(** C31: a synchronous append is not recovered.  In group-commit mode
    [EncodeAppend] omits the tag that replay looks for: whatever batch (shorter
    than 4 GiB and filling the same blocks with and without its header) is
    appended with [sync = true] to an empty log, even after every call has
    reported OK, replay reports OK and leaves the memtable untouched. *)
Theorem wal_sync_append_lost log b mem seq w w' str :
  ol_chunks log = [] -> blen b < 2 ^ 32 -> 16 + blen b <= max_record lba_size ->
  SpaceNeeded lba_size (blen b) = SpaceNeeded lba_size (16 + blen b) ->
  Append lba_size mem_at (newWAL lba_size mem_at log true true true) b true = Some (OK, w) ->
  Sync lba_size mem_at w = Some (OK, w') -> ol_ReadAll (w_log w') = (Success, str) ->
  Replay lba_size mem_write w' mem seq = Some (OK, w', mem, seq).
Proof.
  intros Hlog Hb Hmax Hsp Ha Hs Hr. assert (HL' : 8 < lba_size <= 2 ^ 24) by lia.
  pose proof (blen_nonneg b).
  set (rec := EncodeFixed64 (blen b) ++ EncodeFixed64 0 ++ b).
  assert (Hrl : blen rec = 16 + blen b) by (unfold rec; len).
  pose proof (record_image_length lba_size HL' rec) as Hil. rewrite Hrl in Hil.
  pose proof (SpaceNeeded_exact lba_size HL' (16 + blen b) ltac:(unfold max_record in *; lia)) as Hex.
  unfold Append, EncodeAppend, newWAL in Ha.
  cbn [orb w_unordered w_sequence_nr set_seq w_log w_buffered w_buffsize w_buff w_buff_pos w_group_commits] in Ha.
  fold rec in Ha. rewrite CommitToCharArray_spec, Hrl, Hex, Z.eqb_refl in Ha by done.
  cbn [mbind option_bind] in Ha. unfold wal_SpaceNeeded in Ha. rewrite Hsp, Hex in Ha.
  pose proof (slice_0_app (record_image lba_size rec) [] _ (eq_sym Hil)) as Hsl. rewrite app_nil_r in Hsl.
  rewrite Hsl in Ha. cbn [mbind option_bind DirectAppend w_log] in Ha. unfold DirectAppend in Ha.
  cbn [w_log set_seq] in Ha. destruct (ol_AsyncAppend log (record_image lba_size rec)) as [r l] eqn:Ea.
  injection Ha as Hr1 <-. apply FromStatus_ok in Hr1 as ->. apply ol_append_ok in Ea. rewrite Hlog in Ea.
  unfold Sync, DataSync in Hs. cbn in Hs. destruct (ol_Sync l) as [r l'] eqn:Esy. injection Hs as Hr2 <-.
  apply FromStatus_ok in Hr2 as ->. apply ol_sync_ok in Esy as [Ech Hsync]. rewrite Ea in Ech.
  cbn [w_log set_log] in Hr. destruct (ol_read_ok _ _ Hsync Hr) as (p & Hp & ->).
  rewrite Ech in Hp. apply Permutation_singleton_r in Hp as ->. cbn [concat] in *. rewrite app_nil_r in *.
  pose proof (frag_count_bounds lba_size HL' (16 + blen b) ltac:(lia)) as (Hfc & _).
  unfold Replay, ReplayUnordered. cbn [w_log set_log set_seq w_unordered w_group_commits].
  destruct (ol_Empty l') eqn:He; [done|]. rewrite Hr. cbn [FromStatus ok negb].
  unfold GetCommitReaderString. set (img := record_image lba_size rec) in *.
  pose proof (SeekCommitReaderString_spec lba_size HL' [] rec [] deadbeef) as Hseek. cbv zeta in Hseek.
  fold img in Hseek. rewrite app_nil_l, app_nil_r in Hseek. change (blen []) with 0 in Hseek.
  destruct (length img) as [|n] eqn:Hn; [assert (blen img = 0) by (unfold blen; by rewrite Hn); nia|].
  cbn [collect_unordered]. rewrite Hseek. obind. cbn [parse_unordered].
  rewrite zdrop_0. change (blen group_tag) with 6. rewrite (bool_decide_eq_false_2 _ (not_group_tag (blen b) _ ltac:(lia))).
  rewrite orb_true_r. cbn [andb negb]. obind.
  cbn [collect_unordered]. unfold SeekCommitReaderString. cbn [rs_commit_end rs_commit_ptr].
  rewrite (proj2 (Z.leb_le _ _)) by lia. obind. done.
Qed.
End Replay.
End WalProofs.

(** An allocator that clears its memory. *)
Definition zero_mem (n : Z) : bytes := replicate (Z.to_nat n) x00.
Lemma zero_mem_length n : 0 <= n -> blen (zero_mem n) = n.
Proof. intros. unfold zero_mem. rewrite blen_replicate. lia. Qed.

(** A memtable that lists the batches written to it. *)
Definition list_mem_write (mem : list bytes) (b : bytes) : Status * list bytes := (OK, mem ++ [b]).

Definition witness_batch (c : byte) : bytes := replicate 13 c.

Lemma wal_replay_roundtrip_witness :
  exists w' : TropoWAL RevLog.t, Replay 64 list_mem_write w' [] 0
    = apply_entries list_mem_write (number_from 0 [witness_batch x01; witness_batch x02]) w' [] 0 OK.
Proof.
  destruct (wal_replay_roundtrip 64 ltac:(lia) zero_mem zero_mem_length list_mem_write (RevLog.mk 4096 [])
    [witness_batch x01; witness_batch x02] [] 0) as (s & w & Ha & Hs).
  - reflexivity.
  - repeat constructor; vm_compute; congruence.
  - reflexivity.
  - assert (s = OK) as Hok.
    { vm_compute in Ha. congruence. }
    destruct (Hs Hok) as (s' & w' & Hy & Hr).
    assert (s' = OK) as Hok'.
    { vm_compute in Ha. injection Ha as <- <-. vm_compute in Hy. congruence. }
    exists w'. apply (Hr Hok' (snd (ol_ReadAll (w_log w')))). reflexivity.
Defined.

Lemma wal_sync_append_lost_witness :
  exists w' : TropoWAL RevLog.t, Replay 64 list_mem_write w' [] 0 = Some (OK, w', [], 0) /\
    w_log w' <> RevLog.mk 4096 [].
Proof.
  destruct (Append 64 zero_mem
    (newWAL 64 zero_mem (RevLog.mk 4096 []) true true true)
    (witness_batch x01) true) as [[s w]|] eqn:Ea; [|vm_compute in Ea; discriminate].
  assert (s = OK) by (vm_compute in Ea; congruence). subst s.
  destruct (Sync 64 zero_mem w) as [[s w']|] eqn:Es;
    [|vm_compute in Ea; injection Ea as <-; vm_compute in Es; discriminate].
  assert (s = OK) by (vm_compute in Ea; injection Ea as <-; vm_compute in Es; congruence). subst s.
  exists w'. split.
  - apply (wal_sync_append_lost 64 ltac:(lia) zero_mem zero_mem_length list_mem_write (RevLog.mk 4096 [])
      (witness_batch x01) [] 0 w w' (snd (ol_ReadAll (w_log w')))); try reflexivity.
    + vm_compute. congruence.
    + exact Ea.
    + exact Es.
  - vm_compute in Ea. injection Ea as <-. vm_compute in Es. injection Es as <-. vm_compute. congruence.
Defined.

□ □ □ □

What the exercise asks:
Produce only the lines from the line containing "SpaceNeeded lba_size (blen" through the line containing "pose proof (blen_nonneg b).", inclusive of both, exactly as they stand in the entries above.

Response below:
  SpaceNeeded lba_size (blen b) = SpaceNeeded lba_size (16 + blen b) ->
  Append lba_size mem_at (newWAL lba_size mem_at log true true true) b true = Some (OK, w) ->
  Sync lba_size mem_at w = Some (OK, w') -> ol_ReadAll (w_log w') = (Success, str) ->
  Replay lba_size mem_write w' mem seq = Some (OK, w', mem, seq).
Proof.
  intros Hlog Hb Hmax Hsp Ha Hs Hr. assert (HL' : 8 < lba_size <= 2 ^ 24) by lia.
  pose proof (blen_nonneg b).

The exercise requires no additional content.